With AVX2 the register width does not change, only some of the operations previously (with AVX) carried out with 128-bit (e.g. FMA: Fused-Multiply Add / Floating Point Multiply-Accumulate, Integer operations ...) were changed to 256-bit execution brought. This changes the number of available 256-bit SIMD operations. With a simple addition on a 64-bit architecture (only) four floating point operations with double precision and eight floating point operations with single precision are calculated simultaneously.

With the AVX-512, due to the double register width of 512-bit, there are eight additions with double precision or 16 additions with single precision per clock (on a 64-bit architecture).
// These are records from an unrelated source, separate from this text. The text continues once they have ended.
Lemma new_attempt_fields task runID priors now trigger actor source run :
  NewTaskRunAttempt task runID priors now trigger actor source = Ok run ->
  worker_run (ts_TaskID task) (TrimSpace runID) "" TaskRunStatusQueued run.
Proof.
  intros Hn. apply new_attempt_good in Hn as Hg. destruct Hg as (_ & H1 & H2).
  split; [done|]. split; [done|]. unfold NewTaskRunAttempt in Hn. repeat case_match; try done. by apply Ok_inj in Hn as <-.
Qed.

Lemma moved_worker_run id runID parent status r to now actor source reason :
  worker_run id runID parent status r -> worker_run id runID parent to (run_moved r to now actor source reason None).
Proof. unfold worker_run, run_moved. rewrite TaskRun_Normalize_fields. cbn. tauto. Qed.

Lemma filed_worker_run id runID parent status r :
  TaskRunStatus_Valid status = true -> worker_run id runID parent status r ->
  worker_run id runID parent status (TaskRun_Normalize r).
Proof.
  intros Hv (H1 & H2 & H3 & H4). unfold worker_run. rewrite TaskRun_Normalize_fields. cbn.
  by rewrite norm_run_status_id by congruence.
Qed.

Lemma launch_spec clock source ref actor id runID parent run l :
  ledger_ok l -> worker_run id runID "" TaskRunStatusQueued (re_Run run) -> l_runs l !! runID = Some run ->
  spec (launch clock source ref actor parent run) l (fun l' re =>
    worker_run id runID parent TaskRunStatusRunning (re_Run re) /\ l_runs l' !! runID = Some re /\ faces_kept l l').
Proof.
  intros Hok Hr Hrun. unfold launch.
  apply (spec_then _ _ _ (fun l' re => worker_run id runID parent TaskRunStatusQueued (re_Run re)
    /\ faces_kept l l' /\ exists e0, l_runs l' !! runID = Some e0 /\ worker_run id runID parent TaskRunStatusQueued (re_Run e0))).
  - apply spec_if; intros Hp.
    + eapply spec_weaken; [by apply SaveRunState_spec|]. cbv beta. intros l1 re _ (e0 & -> & He0 & Hruns & HF & _).
      assert (worker_run id runID parent TaskRunStatusQueued (re_Run e0)) as Hr0.
      { rewrite He0. apply filed_worker_run; [done|]. destruct Hr as (H1 & H2 & H3 & H4). by split. }
      split; [exact Hr0|]. split; [done|]. exists e0. rewrite Hruns. destruct Hr as (Hid & _).
      change (tr_RunID ((re_Run run) <| tr_ParentRunID := parent |>)) with (tr_RunID (re_Run run)).
      rewrite Hid, lookup_insert_eq. by split.
    + apply spec_return; [done|]. apply negb_false_iff, String.eqb_eq in Hp as ->. split; [done|]. split; [done|]. eauto.
  - cbv beta. intros l1 re Hok1 (Hre & HF & e0 & He0 & Hr0). unfold advance_run.
    destruct Hre as (Hid & _ & _ & Hq). rewrite Hq, Hid.
    change ((TaskRunStatusQueued !=? TaskRunStatusRunning) && AllowedTaskRunTransition TaskRunStatusQueued TaskRunStatusRunning)
      with true. cbv iota.
    eapply spec_weaken; [by eapply UpdateRunStatus_spec|]. cbv beta. intros l2 re2 _ (_ & Hm & He2 & HF2 & _).
    split; [rewrite Hm; by eapply moved_worker_run|]. split; [done|]. by transitivity l1.
Qed.

(** What a started worker run looks like. *)
Definition started (task : TaskSpec) (id runID parent : string) l (t : TaskSpec) (r : TaskRun) : Prop :=
  ts_TaskID t = id /\ ts_CurrentRunID t = runID /\ task_reaches TaskStatusInProgress (ts_Status t)
  /\ worker_run id runID parent TaskRunStatusRunning r /\ (exists re, l_runs l !! runID = Some re /\ re_Run re = r)
  /\ exists e, l_tasks l !! id = Some e /\ le_Task e = t.

Lemma with_times_id now task : ts_TaskID (with_times now task) = ts_TaskID task.
Proof. unfold with_times. destruct (ts_CreatedAt task =? 0); cbv zeta; by case_match. Qed.

Lemma StartWorkerRun_spec quote clock task source ref runID trigger actor reason parent l :
  ledger_ok l -> 0 < unix clock ->
  let runID' := if TrimSpace runID ==? "" then "taskrun-" +:+ pretty clock else TrimSpace runID in
  spec (StartWorkerRun quote clock task source ref runID trigger actor reason parent) l (fun l' '(t, r) =>
    started task (TrimSpace (ts_TaskID task)) runID' (TrimSpace parent) l' t r).
Proof.
  intros Hok Hnow. cbv zeta. set (runID' := if _ ==? "" then _ else _). unfold StartWorkerRun. cbv zeta. fold runID'.
  set (src := if source ==? "" then _ else _). set (act := TrimSpace actor). set (why := if TrimSpace reason ==? "" then _ else _).
  set (t := normalizeServiceTaskSpec task).
  assert (ts_TaskID t = TrimSpace (ts_TaskID task)) as Hid
    by (unfold t, normalizeServiceTaskSpec; cbv zeta; by rewrite TaskSpec_Normalize_fields).
  clearbody t. pose proof (with_times_id (unix clock) t) as Hid'.
  assert (TrimSpace runID' = runID') as Htrim by (unfold runID'; case_match; [apply generated_id_trimmed|apply TrimSpace_idem]).
  rewrite <- Hid. apply spec_if; intros Hne; [by apply spec_fail|]. apply String.eqb_neq in Hne.
  eapply spec_then.
  { apply worker_task_spec; [done|done| |]; rewrite Hid'; [rewrite Hid; apply TrimSpace_idem|done]. }
  cbv beta. rewrite Hid'. intros l1 e1 Hok1 Hm1. eapply spec_then; [by apply advance_task_spec|].
  cbv beta. intros l2 e2 Hok2 (Hm2 & _ & Hreach & _). destruct Hm2 as (Hid2 & e0 & He0 & Hf0). rewrite Hid2.
  eapply spec_then; [by eapply CreateRun_spec|]. cbv beta. intros l3 run Hok3 (Hn & Htasks & Hruns & _).
  apply new_attempt_fields in Hn. rewrite Htrim in Hn. destruct (cached_normal _ _ _ Hok2 He0) as [Hid0 _]. rewrite Hid0 in Hn.
  assert (stands (ts_TaskID t) (ts_Status (le_Task e2)) runID' l3) as Hst3.
  { eexists. rewrite Htasks, lookup_insert_eq. split; [done|]. injection Hf0 as Hs0 _. unfold face, create_run_entry. cbn. by rewrite Hs0. }
  eapply spec_then; [eapply launch_spec; [done|exact Hn|by rewrite Hruns, lookup_insert_eq]|].
  cbv beta. intros l4 re Hok4 (Hre & Hre4 & HF4). apply (stands_kept _ _ _ _ _ HF4) in Hst3.
  eapply spec_then; [by apply GetTask_spec|]. cbv beta. intros l5 e5 Hok5 (He5 & (HF5 & HR5 & _)).
  apply (stands_kept _ _ _ _ _ HF5) in Hst3 as (e5' & He5' & Hf5). replace e5' with e5 in Hf5 by congruence.
  injection Hf5 as Hs5 Hc5. apply spec_return; [done|]. unfold started. rewrite Hs5, Hc5.
  split; [by apply (cached_normal (ts_TaskID t) e5 l5)|]. split; [done|]. split; [rewrite Hreach; apply task_after_reaches|]. split; [done|].
  split; [exists re; split; [by apply HR5|done]|]. by exists e5.
Qed.

(** When [StartWorkerRun] succeeds, whether the task was known or not, the run it
    returns is a running run of the task under the identifier asked for, filed in the
    run table with its parent, it is the current run of the task, and the task is in
    progress unless the table forbids that from the status it has. *)
Theorem started_worker_run_is_running quote clock task source sourceRef runID trigger actor reason parent l l' t r :
  ledger_ok l -> 0 < unix clock ->
  StartWorkerRun quote clock task source sourceRef runID trigger actor reason parent l = (l', Ok (t, r)) ->
  let id := TrimSpace (ts_TaskID task) in
  let runID' := if TrimSpace runID ==? "" then "taskrun-" +:+ pretty clock else TrimSpace runID in
  (tr_Status r = TaskRunStatusRunning /\ tr_RunID r = runID' /\ tr_TaskID r = id /\ tr_ParentRunID r = TrimSpace parent)
  /\ (exists re, l_runs l' !! runID' = Some re /\ re_Run re = r)
  /\ (exists e, l_tasks l' !! id = Some e /\ le_Task e = t)
  /\ ts_TaskID t = id /\ ts_CurrentRunID t = runID'
  /\ (ts_Status t = TaskStatusInProgress \/ AllowedTaskTransition (ts_Status t) TaskStatusInProgress = false).
Proof.
  intros Hok Hnow Hrun. pose proof (StartWorkerRun_spec quote clock task source sourceRef runID trigger actor reason parent l Hok Hnow) as Hs.
  cbv zeta in Hs. destruct Hs as [_ Hs]. rewrite Hrun in Hs. destruct (Hs _ eq_refl) as (H1 & H2 & H3 & (H4 & H5 & H6 & H7) & H8 & H9).
  cbv zeta. auto 10.
Qed.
The use of AVX-512 in the desktop segment is currently (2018) limited to the X299 chipset of the Skylake architecture for the 2066 socket and, since 2016, to a number of the Xeon processor series.

Individual evidence

  1. Thomas Hübner: SSE's successor is called AVX and is 256 bits wide. ComputerBase, March 17, 2008, accessed March 29, 2018 .
  2. James Reinders: AVX-512 Instructions . Intel . July 23, 2013. Retrieved March 3, 2017.
  3. x86_64 - support for AVX instructions . Retrieved November 20, 2013.
  4. FreeBSD 9.1-RELEASE Announcement . Retrieved May 20, 2013.
  5. Add support for the extended FPU states on amd64, both for native 64bit and 32bit ABIs . svnweb.freebsd.org. January 21, 2012. Retrieved January 22, 2012.
  6. x86: add linux kernel support for YMM state . Retrieved July 13, 2009.
  7. Linux 2.6.30 - Linux Kernel Newbies . Retrieved July 13, 2009.
  8. Twitter . Retrieved June 23, 2010.
  9. Theo de Raadt: OpenBSD 5.8. Retrieved December 7, 2015 .
  10. Floating-Point Support for 64-Bit Drivers . Retrieved December 6, 2009.
  11. Intel Offers Peek at Nehalem and Larrabee . ExtremeTech. March 17, 2008. Retrieved August 20, 2011.
  12. Bulldozer Roadmap . Joe Doe, AMD Developer blogs. May 7, 2009. Retrieved September 8, 2011.
  13. AMD Piledriver vs. Steamroller vs. Excavator - performance comparison of the architectures. (No longer available online.) In: Planet 3DNow! August 14, 2015, archived from the original on February 21, 2017 ; Retrieved February 20, 2017 .
  14. ^ ISA Extensions Programming Reference. Retrieved October 17, 2017 .
  15. Xeon SP Technical Overview. Retrieved October 17, 2017 .
  16. How to detect KNL instruction support. Retrieved October 17, 2017 .
  17. Gepner, Pavel. "Using AVX2 instruction set to increase performance of high performance computing code" , Computing and Informatics 36.5 (2017): 1001-1018.